2
votes

As I understand it, with any project that uses Composer, the correct way to deploy to production server is by not tracking the vendor folder in Git, but instead running Composer on the production server and letting it fetch all the necessary packages and populate the vendor folder for you. Firstly, have I got that bit right? (This may sound like a stupid question but nobody has ever explicitly stated this to me)

Secondly, my production server is a cheap shared hosting environment, not a shiny expensive AWS or Digital Ocean box, so I cannot install Composer in the production environment. As much as I'd like to do things the ideal way, I can't. So is the next best option to track the vendor folder in Git and deploy the packages that way. Then in the future, if I upgrade to a hosting package with more flexibility, I can stop tracking the vendor folder and start doing things the ideal way?

2
Responses : Yes.
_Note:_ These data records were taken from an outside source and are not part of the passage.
(** The ring never refuses without cause.  With an up-to-date
    load, [try_claim] fails exactly when [Capacity] elements are outstanding and
    [try_peek] fails exactly when none is. *)
Theorem spsc_ring_no_spurious_failure (x : rconf T) :
  0 ≤ bits ≤ 32 → rreachable T_init bits x →
  (try_claim bits (ring x) (ring_tail (ring x)) = None ↔
     Z.of_nat (length (sent x)) - Z.of_nat (length (received x)) = Capacity bits) ∧
  (try_peek bits (ring x) (ring_head (ring x)) = None ↔ received x = sent x).
Proof.
  intros Hb Hx. apply rreachable_inv in Hx as [[m Hm] H1 H2 H3 H4 H5 _ _ _]; [|done].
  pose proof (cap_pos bits Hb). unfold try_claim, try_peek. rewrite Hm, H1, H2. unfold seen.
  rewrite u64_sub by lia. split.
  - destruct (Z.leb_spec (Capacity bits) (Z.of_nat (length (sent x)) - Z.of_nat (length (received x))));
      split; done || lia.
  - destruct (Z.eqb_spec (u64 (Z.of_nat (length (sent x)))) (u64 (Z.of_nat (length (received x))))) as [E|E];
      split; try done.
    + intros _. apply u64_eq in E; [|lia]. rewrite H3. apply take_ge. lia.
    + intros Eq. by rewrite Eq in E.
Qed.

(** The single-call queues are bounded FIFO queues.  From a
    ring holding [q], a burst enqueue appends as many descriptors as fit and
    reports how many, a burst dequeue returns the oldest ones in order, a push
    is accepted exactly when there is room, and a pop returns the oldest. *)
Theorem bounded_fifo_queue (r : SPSCRing T) q vs v n :
  0 ≤ bits ≤ 32 → holds_queue T_init bits r q → 0 ≤ n →
  let free := Capacity bits - Z.of_nat (length q) in
  let '(r1, written) := burst_enqueue bits r vs in
  let '(r2, out) := burst_dequeue T_init bits r n in
  let '(r3, pushed) := try_push bits r v in
  let '(r4, popped) := try_pop T_init bits r in
  written = Z.min (Z.of_nat (length vs)) free ∧
  holds_queue T_init bits r1 (q ++ take (Z.to_nat written) vs) ∧
  out = take (Z.to_nat n) q ∧ holds_queue T_init bits r2 (drop (Z.to_nat n) q) ∧
  (pushed = true ↔ 0 < free) ∧ holds_queue T_init bits r3 (if pushed then q ++ [v] else q) ∧
  popped = q !! 0%nat ∧ holds_queue T_init bits r4 (drop 1 q).
Proof.
  intros Hb Hq Hn free. pose proof (enqueue_spec T_init bits Hb r q vs Hq) as H1.
  pose proof (dequeue_spec T_init bits Hb r q n Hq Hn) as H2.
  pose proof (push_spec T_init bits Hb r q v Hq) as H3. pose proof (pop_spec T_init bits Hb r q Hq) as H4.
  destruct (burst_enqueue bits r vs), (burst_dequeue T_init bits r n), (try_push bits r v),
    (try_pop T_init bits r). destruct H1, H2, H3 as [H3 ?], H4. rewrite H3. unfold free.
  split_and!; done || lia.
Qed.
Lemma add_rep t g k d idx :
  st_rep t g → 0 ≤ idx < kSymbols → g !! k = None → Z.of_nat (size g) < kSymbols →
  ¬ occupied t (st_slot k d) → (∀ e, (e < d)%nat → occupied t (st_slot k e)) →
  st_rep (mkSymbols (<[st_slot k d := k]> (st_keys t)) (<[st_slot k d := idx]> (st_values t))
            (u32 (st_count t + 1))) (<[k := idx]> g).
Proof.
  intros [H1 H2 H3 H4 H5 H6] Hi Hg Hsz Hf Hb.
  set (t' := mkSymbols _ _ _).
  assert (Hv : ∀ s, st_value t' s = if decide (st_slot k d = s) then idx else st_value t s)
    by (intros s; apply st_value_set).
  assert (Hk : ∀ s, st_key t' s = if decide (st_slot k d = s) then k else st_key t s)
    by (intros s; apply st_key_set).
  assert (Hocc : ∀ s, occupied t' s ↔ s = st_slot k d ∨ occupied t s).
  { intros s. unfold occupied at 1. rewrite Hv. case_decide as Hs.
    - subst s. split; [by left|]. intros _. unfold kNotFound, kSymbols in *. lia.
    - split; [by right|]. by intros [->|]. }
  assert (Hat : ∀ k' d', st_at t k' d' → st_at t' k' d').
  { assert (Hkeep : ∀ s, occupied t s → occupied t' s ∧ st_key t' s = st_key t s).
    { intros s Hs. rewrite Hocc, Hk. split; [by right|]. rewrite decide_False; [done|]. by intros <-. }
    intros k' d' (A & B & C). destruct (Hkeep _ A) as [A1 A2]. split; [done|]. split; [by rewrite A2|].
    intros e He. destruct (C e He) as [C1 C2]. destruct (Hkeep _ C1) as [D1 D2].
    by rewrite D2. }
  pose proof (used_insert t t' (st_slot k d) (st_slot_range k d) Hf Hocc) as Hlen.
  split; rewrite ?Hlen; simpl.
  - unfold u32. rewrite Z.mod_small; [lia|]. unfold kSymbols in *. lia.
  - rewrite H2. symmetry. by apply map_size_insert_None.
  - unfold kSymbols in *. lia.
  - intros k' i [[<- <-]|[Hne Hk']]%lookup_insert_Some; [done|by eapply H4].
  - intros k' i [[<- <-]|[Hne Hk']]%lookup_insert_Some.
    + exists d. split; [|rewrite Hv; by rewrite decide_True]. split; [apply Hocc; by left|].
      split; [rewrite Hk; by rewrite decide_True|]. intros e He. pose proof (Hb e He) as Ho.
      split; [apply Hocc; by right|]. rewrite Hk, decide_False by (intros E; by rewrite E in Hf).
      intros E. destruct (H6 _ (st_slot_range k e) Ho) as [j Hj]. rewrite E in Hj. congruence.
    + destruct (H5 k' i Hk') as (d' & Hd' & Hval). exists d'. split; [by apply Hat|].
      rewrite Hv, decide_False; [done|]. intros E. rewrite E in Hf. by destruct Hd' as [? _].
  - intros s Hs [->|Hos]%Hocc; apply lookup_insert_is_Some'.
    + left. rewrite Hk. by rewrite decide_True.
    + right. rewrite Hk, decide_False by (by intros <-). by apply H6.
Qed.

Lemma insert_probe_hit t k d idx n e :
  st_at t k d → (e ≤ d)%nat → (d < e + n)%nat →
  st_insert_probe n t k idx (st_slot k e) =
    Some (mkSymbols (st_keys t) (<[st_slot k d := idx]> (st_values t)) (st_count t)).
Proof.
  intros (Ho & Hk & Hb). revert e. induction n as [|n IH]; intros e He Hn; [lia|].
  cbn [st_insert_probe]. destruct (decide (e = d)) as [->|Hne].
  - rewrite (proj2 (Z.eqb_neq _ _)) by done. by rewrite Hk, Z.eqb_refl.
  - destruct (Hb e ltac:(lia)) as [Ho' Hk']. rewrite !(proj2 (Z.eqb_neq _ _)) by done.
    rewrite st_next_slot. apply IH; lia.
Qed.

Lemma insert_probe_free t g k d idx n e :
  st_rep t g → g !! k = None → ¬ occupied t (st_slot k d) →
  (∀ e, (e < d)%nat → occupied t (st_slot k e)) → (e ≤ d)%nat → (d < e + n)%nat →
  st_insert_probe n t k idx (st_slot k e) =
    Some (mkSymbols (<[st_slot k d := k]> (st_keys t)) (<[st_slot k d := idx]> (st_values t))
            (u32 (st_count t + 1))).
Proof.
  intros H Hg Hf Hb. revert e. induction n as [|n IH]; intros e He Hn; [lia|].
  cbn [st_insert_probe]. destruct (decide (e = d)) as [->|Hne].
  - by rewrite (proj2 (Z.eqb_eq _ _)) by (destruct (decide (st_value t (st_slot k d) = kNotFound)); done).
  - pose proof (Hb e ltac:(lia)) as Ho. rewrite (proj2 (Z.eqb_neq _ _)) by done.
    rewrite (proj2 (Z.eqb_neq _ _)).
    + rewrite st_next_slot. apply IH; lia.
    + intros E. destruct (str_back _ _ H _ (st_slot_range k e) Ho) as [i Hi]. congruence.
Qed.

(** [insert] always returns; it refuses exactly when the index is out of range
    or 512 tickers are stored, and otherwise maps the ticker to the index. *)
Lemma insert_rep t g k idx :
  st_rep t g → 0 ≤ idx →
  ∃ t' ok, SymbolTable_insert t k idx = Some (t', ok) ∧
    ok = (idx <? kSymbols) && (Z.of_nat (size g) <? kSymbols) ∧
    st_rep t' (if ok then <[k := idx]> g else g).
Proof.
  intros H Hi. unfold SymbolTable_insert. change (st_kCapacity / 2) with kSymbols.
  rewrite (str_count _ _ H), (str_size _ _ H).
  destruct (Z.leb_spec kSymbols idx), (Z.leb_spec kSymbols (Z.of_nat (size g))); cbn [orb];
    try (exists t, false; split; [done|]; split; [|done];
         symmetry; apply andb_false_iff; rewrite !Z.ltb_ge; lia).
  rewrite (proj2 (Z.ltb_lt idx _)), (proj2 (Z.ltb_lt (Z.of_nat (size g)) _)) by lia.
  rewrite <- st_slot_0. pose proof (str_bound _ _ H) as Hb. pose proof (str_size _ _ H) as Hs.
  assert (Z.to_nat st_kCapacity = 1024%nat ∧ kSymbols = 512) as [E1 E2] by done.
  destruct (g !! k) as [i|] eqn:Hg.
  - destruct (str_find _ _ H k i Hg) as (d & Hd & _). pose proof (st_at_bound _ _ _ Hd) as Hdb.
    rewrite (insert_probe_hit t k d idx _ 0) by (done || lia || (unfold kProbeFuel; lia)).
    eexists _, true. split; [done|]. split; [done|]. apply st_update_rep; [done|lia|done|by eexists].
  - destruct (free_slot t k 1024) as (d & Hd & Hf & Hocc); [lia|].
    rewrite (insert_probe_free t g k d idx _ 0) by (done || lia || (unfold kProbeFuel; lia)).
    eexists _, true. split; [done|]. split; [done|]. apply add_rep; done || lia.
Qed.

Lemma clear_rep : st_rep SymbolTable_clear ∅.
Proof.
  assert (Hv : ∀ s, ¬ occupied SymbolTable_clear s).
  { intros s Hs. apply Hs. unfold st_value, aget. simpl. by rewrite lookup_empty. }
  assert (Hu : st_used SymbolTable_clear = []) by (by vm_compute).
  split; rewrite ?Hu; try done.
Qed.

(** Loading a list of tickers, and the map it should give. *)
Fixpoint load_symbols (t : SymbolTable) (entries : list (Z * Z)) : option SymbolTable :=
  match entries with
  | [] => Some t
  | (k, i) :: rest => r ← SymbolTable_insert t k i; load_symbols (fst r) rest
  end.

Fixpoint symbol_map (g : gmap Z Z) (entries : list (Z * Z)) : gmap Z Z :=
  match entries with
  | [] => g
  | (k, i) :: rest =>
      symbol_map (if (i <? kSymbols) && (Z.of_nat (size g) <? kSymbols) then <[k := i]> g else g) rest
  end.
Lemma tick_ok_intro ty fl s ts p q r m :
  0 ≤ ty < 2 ^ 8 → 0 ≤ fl < 2 ^ 8 → 0 ≤ s < kSymbols → 0 ≤ ts < 2 ^ 48 → 0 ≤ p < 2 ^ 32 →
  0 ≤ q < 2 ^ 32 → 0 ≤ r < 2 ^ 64 → 0 ≤ m < 2 ^ 64 → tick_ok (mkTick ty fl s ts p q r m).
Proof. unfold tick_ok, INT64_MIN, INT64_MAX, kSymbols. simpl. lia. Qed.

Ltac solve_wf :=
  split; cbn [msg_type tick_flags tick_symbol timestamp tick_price tick_qty order_ref match_num];
    [apply tick_ok_intro;
       try (repeat match goal with |- context [if ?b then _ else _] => destruct b end;
            (split; [discriminate|reflexivity]));
       unfold kSymbols in *; lia
    | assumption || lia | .. ];
    try (intros [E|E]; discriminate E); try (intros [E|[E|E]]; discriminate E);
    try (intros E; discriminate E); intros _; split_and?; assumption.

Lemma decode_executed_ok raw hdr :
  bytes raw → hdr_for kOrderExecuted hdr → decodes (decode_executed raw hdr).
Proof.
  intros Hb (ts & Hts & ->). unfold decode_executed. apply guard_split. intros Hl. split_guards.
  repeat next_load. apply guard_split. intros Hg. split_guards. repeat next_load.
  apply decodes_true. solve_wf.
Qed.

Lemma decode_exec_price_ok raw hdr :
  bytes raw → hdr_for kOrderExecPrice hdr → decodes (decode_exec_price raw hdr).
Proof.
  intros Hb (ts & Hts & ->). unfold decode_exec_price. apply guard_split. intros Hl. split_guards.
  repeat next_load. apply guard_split. intros Hg. split_guards. repeat next_load.
  apply decodes_true. solve_wf.
Qed.

Lemma decode_cancel_ok raw hdr :
  bytes raw → hdr_for kOrderCancel hdr → decodes (decode_cancel raw hdr).
Proof.
  intros Hb (ts & Hts & ->). unfold decode_cancel. apply guard_split. intros Hl. split_guards.
  repeat next_load. apply guard_split. intros Hg. split_guards. apply decodes_true. solve_wf.
Qed.

Lemma decode_delete_ok raw hdr :
  bytes raw → hdr_for kOrderDelete hdr → decodes (decode_delete raw hdr).
Proof.
  intros Hb (ts & Hts & ->). unfold decode_delete. apply guard_split. intros Hl. split_guards.
  repeat next_load. apply guard_split. intros Hg. split_guards. apply decodes_true. solve_wf.
Qed.
Lemma replay_frame_ok f file q :
  sim_ready f → mode (sim_cfg f) = kReplay → replay_base f = Some file → bytes file →
  Z.of_nat (length file) < 2 ^ 63 → 0 ≤ replay_cursor f → replay_cursor f + 2 ≤ Z.of_nat (length file) →
  holds_ticks (tick_ring f) q → appends f q (replay_frame f file).
Proof.
  intros Hf Hm Hb Hbytes Hsz H0 Hcur Hq. pose proof Hf as [[g Hg] Hn _]. unfold replay_frame.
  destruct (zget_byte file (replay_cursor f) Hbytes ltac:(lia)) as (p0 & -> & Hp0).
  destruct (zget_byte file (replay_cursor f + 1) Hbytes ltac:(lia)) as (p1 & -> & Hp1). cbn [mbind option_bind].
  set (n := u16 (Z.lor (Z.shiftl p0 8) p1)).
  assert (Hnr : 0 ≤ n < 2 ^ 16) by (apply Z.mod_pos_bound; lia).
  assert (Hready : ∀ f' c, sim_cfg f' = sim_cfg f → sim_symbols f' = sim_symbols f → replay_base f' = Some file →
    replay_cursor f' = c → 0 ≤ c ≤ Z.of_nat (length file) →
    0 ≤ total_messages (counters f') < 2 ^ 64 → sim_ready f').
  { intros f' c H1 H2 H3 H4 H5 H6. apply (ready_replay f); try done. exists file. by rewrite H4. }
  rewrite (u64_small (_ + 2 + n)) by lia.
  destruct ((n =? 0) || _) eqn:Ebad; [apply appends_nothing; [apply (Hready _ 0); done || lia|done|done|done|done]|].
  apply orb_false_iff in Ebad as [_ Hfit%Z.ltb_ge].
  rewrite (u64_small (_ + (2 + n))) by lia.
  destruct (slice_bytes file (replay_cursor f + 2) n Hbytes ltac:(lia) ltac:(lia) ltac:(lia)) as (raw & -> & Hraw).
  cbn [mbind option_bind].
  destruct (should_drop_yields (sim_cfg f) (sim_rng f)) as (d & r2 & E & _). sim_fields. rewrite E. cbn [mbind option_bind].
  destruct d; [apply appends_nothing; [by apply (Hready _ (replay_cursor f + (2 + n))); try done; lia|done|done|done|done]|].
  match goal with |- context [claim_and_decode ?x raw] => set (f1 := x) end.
  destruct (claim_and_decode_ok f1 raw q g Hq Hraw Hg) as [[-> _]|(r & ok & new & -> & Hq' & Hwf & Hlen & _)].
  { apply appends_nothing; [apply (Hready _ (replay_cursor f)); done || lia|done|done|done|done]. }
  cbn [mbind option_bind]. destruct ok.
  - eexists _, new. rewrite Hlen. split; [reflexivity|]. sim_fields. split_and!; try done.
    apply (Hready _ (replay_cursor f + (2 + n))); try done; [lia|]. sim_fields. apply u64_range.
  - destruct new; [|done]. rewrite app_nil_r in Hq'.
    apply appends_nothing; [apply (Hready _ (replay_cursor f + (2 + n))); done || lia|done|done|done|done].
Qed.

Lemma poll_replay_ok f now q :
  sim_ready f → mode (sim_cfg f) = kReplay → holds_ticks (tick_ring f) q → appends f q (poll_replay f now).
Proof.
  intros Hf Hm Hq. pose proof Hf as [_ Hn Hr]. rewrite Hm in Hr. destruct Hr as (file & Hb & Hbytes & Hsz & Hcur).
  unfold poll_replay. destruct (pace (pacing f) now) as [p|]; [|by apply appends_nothing].
  set (f1 := set_pacing f p). assert (Hf1 : sim_ready f1) by (apply (ready_replay f); try done; by exists file).
  destruct (ring_full _); [by apply appends_nothing|].
  change (replay_base f1) with (replay_base f). rewrite Hb. cbn [mbind option_bind]. cbv zeta.
  assert (Hgo : ∀ f2, sim_ready f2 → sim_cfg f2 = sim_cfg f → sim_symbols f2 = sim_symbols f → tick_ring f2 = tick_ring f →
    counters f2 = counters f → replay_base f2 = Some file → 0 ≤ replay_cursor f2 ≤ Z.of_nat (length file) →
    appends f q (if Z.of_nat (length file) <? u64 (replay_cursor f2 + 2) then Some (f2, 0) else replay_frame f2 file)).
  { intros f2 Hf2 C1 Cs C2 C3 C4 C5. rewrite (u64_small (replay_cursor f2 + 2)) by lia.
    destruct (Z.ltb_spec (Z.of_nat (length file)) (replay_cursor f2 + 2)).
    - apply appends_nothing; [done|done|done|by rewrite C3|by rewrite C2].
    - unfold appends. rewrite <- C3, <- Cs, <- C1. apply replay_frame_ok; try done; try lia; [by rewrite C1|by rewrite C2]. }
  apply Hgo; case_cond; try done; [|sim_fields; lia].
  apply (ready_replay f); try done. exists file. split_and!; try done; sim_fields; lia.
Qed.

Lemma poll_ok f now q : sim_ready f → holds_ticks (tick_ring f) q → appends f q (poll f now).
Proof.
  intros Hf Hq. unfold poll.
  destruct (mode (sim_cfg f)) eqn:Hm; [by apply poll_synthetic_ok|by apply poll_replay_ok].
Qed.

#[export] Instance sim_contract : FeedContract SimFeedSource sim_ready.
Proof.
  split.
  - intros f now q Hf Hq. cbn [feed_poll feed_ring feed_total_messages sim_feed] in *.
    destruct (poll_ok f now q Hf Hq) as (f' & new & E & Hr & Hq' & Hd & _ & _ & Hc).
    destruct (sim_table _ Hf) as [g Hg]. exists f', new. split_and!; try done.
    eapply Forall_impl; [exact Hd|]. intros t. by apply (from_decoder_wf _ g).
  - intros f r [H1 H2 H3]. by split.
  - done.
Qed.

(** ** Initialisation reaches a state that can be polled *)

Lemma init_synthetic_ready cfg ring now :
  cfg_ok cfg → mode cfg = kSynthetic → 0 < cfg_prebuf_count cfg → 0 ≤ reorder_window cfg < 2 ^ 32 →
  ∃ f, init_synthetic (SimFeedSource_new cfg ring) true now = Some (f, true) ∧ sim_ready f ∧
    tick_ring f = ring ∧ sim_cfg f = cfg.
Proof.
  intros Hcfg Hm Hpos Hwin. pose proof (ok_count _ Hcfg) as Hcount.
  destruct (synthetic_table _ (ok_symbols _ Hcfg)) as (table & g & Hload & Hg & Htable).
  destruct (generate_from_yields cfg Hcfg table Htable (Z.to_nat (cfg_prebuf_count cfg)) kOpenNs 1
    ltac:(unfold kOpenNs; lia) ltac:(unfold kOpenNs, kNanosPerDay; lia) ltac:(lia) ltac:(lia)
    (Xoshiro256_init (seed cfg))) as (msgs & rng' & E & ticks & Hd & _).
  pose proof (generate_from_length _ _ _ _ _ _ _ E) as Hlen.
  unfold init_synthetic, SimFeedSource_new. sim_fields.
  rewrite Hload. cbn [mbind option_bind raw_buf msg_lengths prebuf_idx pending_idx pending_count reorder_capacity].
  rewrite (proj2 (Z.eqb_neq _ _)) by lia.
  set (C := if reorder_window cfg <? _ then _ else _).
  assert (HC : 0 ≤ C ≤ cfg_prebuf_count cfg) by (unfold C; destruct (Z.ltb_spec (reorder_window cfg) (cfg_prebuf_count cfg)); lia).
  unfold SIZE_MAX, UINT64_MAX, kSimMaxMsgLen.
  rewrite !(proj2 (Z.ltb_ge _ _)) by lia. cbn [orb].
  assert (can_align_up (cfg_prebuf_count cfg * Z.of_nat 50 + cfg_prebuf_count cfg * 4 + C * 4) 4096 = true) as ->.
  { unfold can_align_up, SIZE_MAX, UINT64_MAX. change (_ && (Z.land 4096 (4096 - 1) =? 0)) with true.
    apply Z.leb_le. lia. }
  cbn [negb]. unfold generate_synthetic_messages. rewrite E. cbn [mbind option_bind].
  eexists. split; [reflexivity|]. split; [|done].
  split; sim_fields; [by exists g|done|]. rewrite Hm.
  split; cbn [prebuf_count raw_buf msg_lengths]; [lia| |by rewrite !length_fmap, Hlen| |].
  - exists C, 0, []. split; [done|]. split; [lia|]. split; [|simpl; lia].
    apply pass_start; try done; first [lia | apply length_replicate].
  - apply Forall_fmap. apply (Forall2_Forall_l _ _ _ _ Hd), Forall_true. by intros t m (_ & ? & ? & _).
  - apply Forall_fmap. apply (Forall2_Forall_l _ _ _ _ Hd), Forall_true. by intros t m (? & _).
Qed.

Lemma init_replay_ready cfg ring file now :
  mode cfg = kReplay → file ≠ [] → bytes file → Z.of_nat (length file) < 2 ^ 63 →
  ∃ f, init_replay (SimFeedSource_new cfg ring) (Some file) true now = (f, true) ∧ sim_ready f ∧
    tick_ring f = ring ∧ sim_cfg f = cfg ∧ sim_symbols f = SymbolTable_clear ∧
    replay_base f = Some file ∧ replay_cursor f = 0 ∧
    (target_rate_hz cfg = 0 → pacing f = mkPacing 0 now 0 0).
Proof.
  intros Hm Hne Hb Hl. unfold init_replay. destruct file as [|b file]; [done|]. cbn [length Nat.eqb negb].
  eexists. split; [reflexivity|]. unfold SimFeedSource_new. sim_fields. split_and!; try done.
  - split; sim_fields; [exists ∅; apply clear_rep|done|]. rewrite Hm. exists (b :: file).
    split_and!; try done; sim_fields; simpl; lia.
  - intros E. unfold pace_for. by rewrite E.
Qed.

(** ** Guarantees *)

(** A configuration and, in replay mode, a file that [init] accepts and that the
    generator can serve. *)
Definition startable (cfg : SimConfig) (file : option (list Z)) : Prop :=
  dle (double_of_Z 0) (drop_rate cfg) = true ∧ dle (drop_rate cfg) (double_of_Z 1) = true ∧
  match mode cfg with
  | kSynthetic => cfg_ok cfg ∧ 0 < cfg_prebuf_count cfg ∧ 0 ≤ reorder_window cfg < 2 ^ 32
  | kReplay => ∃ bs, file = Some bs ∧ bs ≠ [] ∧ bytes bs ∧ Z.of_nat (length bs) < 2 ^ 63
  end.

Lemma init_ready cfg file ring now :
  startable cfg file →
  ∃ f, SimFeedSource_init (SimFeedSource_new cfg ring) true file true now = Some (f, true) ∧
    sim_ready f ∧ tick_ring f = ring ∧ sim_cfg f = cfg ∧
    (mode cfg = kReplay → sim_symbols f = SymbolTable_clear).
Proof.
  intros (H0 & H1 & Hm). unfold SimFeedSource_init. change (sim_cfg (SimFeedSource_new cfg ring)) with cfg.
  rewrite H0, H1. cbn [andb negb]. destruct (mode cfg) eqn:E.
  - destruct Hm as (Hcfg & Hpos & Hwin).
    destruct (init_synthetic_ready cfg ring now Hcfg E Hpos Hwin) as (f & Ef & ? & ? & ?).
    exists f. split; [exact Ef|]. by split_and!.
  - destruct Hm as (bs & -> & Hne & Hb & Hl).
    destruct (init_replay_ready cfg ring bs now E Hne Hb Hl) as (f & Ef & ? & ? & ? & ? & _).
    exists f. rewrite Ef. by split_and!.
Qed.

(** The simulated feed starts and runs.  From any acceptable
    configuration [init] succeeds, and then any sequence of polls, at any clock
    readings and in either mode, completes without undefined behaviour; the tick
    ring keeps its earlier contents and gains, in order, as many well-formed ticks
    as [total_messages] counts. *)
Theorem simulated_feed_runs cfg file ring q now clock :
  startable cfg file → holds_ticks ring q →
  ∃ f f' new, SimFeedSource_init (SimFeedSource_new cfg ring) true file true now = Some (f, true) ∧
    run_polls f clock = Some f' ∧ holds_ticks (tick_ring f') (q ++ new) ∧ Forall tick_wf new ∧
    u64 (total_messages (counters f') - total_messages (counters f)) = u64 (Z.of_nat (length new)).
Proof.
  intros Hs Hq. destruct (init_ready cfg file ring now Hs) as (f & Ei & Hf & Hr & _).
  assert (Hq' : holds_ticks (feed_ring f) q) by (cbn [feed_ring sim_feed]; by rewrite Hr).
  destruct (polls_append f clock q Hf Hq' (sim_counts _ Hf)) as (f' & new & E & _ & Hq2 & Hw & Hc).
  exists f, f', new. split_and!; try done. cbn [feed_total_messages sim_feed] in Hc. rewrite Hc.
  unfold u64. rewrite Zminus_mod_idemp_l. f_equal. lia.
Qed.

(** ** The replay feed has no symbols *)

Definition adds_order (t : TickMsg) : Prop := msg_type t = kAddOrder ∨ msg_type t = kAddOrderMPID.

Lemma lookup_clear key : SymbolTable_lookup SymbolTable_clear key = kNotFound.
Proof. rewrite (lookup_rep _ ∅ clear_rep). by rewrite lookup_empty. Qed.

(** A case of the decoder never changes the message type. *)
Definition keeps_type (ty : Z) (r : option (bool * TickMsg)) : Prop :=
  match r with Some (_, t) => msg_type t = ty | None => True end.

Lemma keeps_bind {A} ty (o : option A) k : (∀ x, keeps_type ty (k x)) → keeps_type ty (o ≫= k).
Proof. intros H. destruct o; [apply H|exact I]. Qed.

Ltac solve_keeps := repeat first [exact eq_refl | apply keeps_bind; intros ? | case_cond].

Lemma decoders_keep_type raw table ty ts :
  let hdr := mkTick ty 0 0 ts 0 0 0 0 in
  keeps_type ty (decode_executed raw hdr) ∧ keeps_type ty (decode_exec_price raw hdr) ∧
  keeps_type ty (decode_cancel raw hdr) ∧ keeps_type ty (decode_delete raw hdr) ∧
  keeps_type ty (decode_replace raw hdr) ∧ keeps_type ty (decode_trade raw table hdr) ∧
  keeps_type ty (decode_cross raw table hdr) ∧ keeps_type ty (decode_trading_action raw table hdr) ∧
  keeps_type ty (decode_reg_sho raw table hdr).
Proof.
  split_and!; unfold decode_executed, decode_exec_price, decode_cancel, decode_delete, decode_replace,
    decode_trade, decode_cross, decode_trading_action, decode_reg_sho, decode_status; cbv zeta; solve_keeps.
Qed.

Lemma no_symbols_no_adds t : from_decoder SymbolTable_clear t → ¬ adds_order t.
Proof.
  intros (raw & out & Hb & E) Ha. revert E. unfold decode_itch. case_cond; [done|].
  destruct (raw !! 0%nat) as [ty|]; [|done]. cbn [mbind option_bind]. case_cond; [done|].
  destruct (be_timestamp48 raw 5) as [ts|]; [|done]. cbn [mbind option_bind]. case_cond; [done|].
  destruct ((ty =? kAddOrder) || (ty =? kAddOrderMPID)) eqn:Et.
  - unfold decode_add. cbn [msg_type]. case_cond; [done|]. destruct (load_ticker_key raw 24); [|done].
    cbn [mbind option_bind]. rewrite lookup_clear. done.
  - destruct (decoders_keep_type raw SymbolTable_clear ty ts) as (K1 & K2 & K3 & K4 & K5 & K6 & K7 & K8 & K9).
    intros E. assert (Hty : keeps_type ty (Some (true, t))) by (rewrite <- E; repeat case_cond; done).
    apply orb_false_iff in Et as [E1%Z.eqb_neq E2%Z.eqb_neq]. unfold keeps_type in Hty. destruct Ha; congruence.
Qed.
Yes. - Veve

2 Answers

3
votes

Your understanding of how the vendor map is supposed to be used is correct.

For your second question, I would only choose your solution as a last resort; it's far from ideal. Your repository will need constantly updating with third-party changes.

In you case I would prefer to:

  1. Install php, composer and git locally. This is possible in Windows, OSX and Linux.
  2. Mirror your site locally, and perform the composer updates there.
  3. Copy updates via FTP (or whatever you use) to your production site.

This keeps your repository compact and managable. You only ever need to commit your own changes to the repository.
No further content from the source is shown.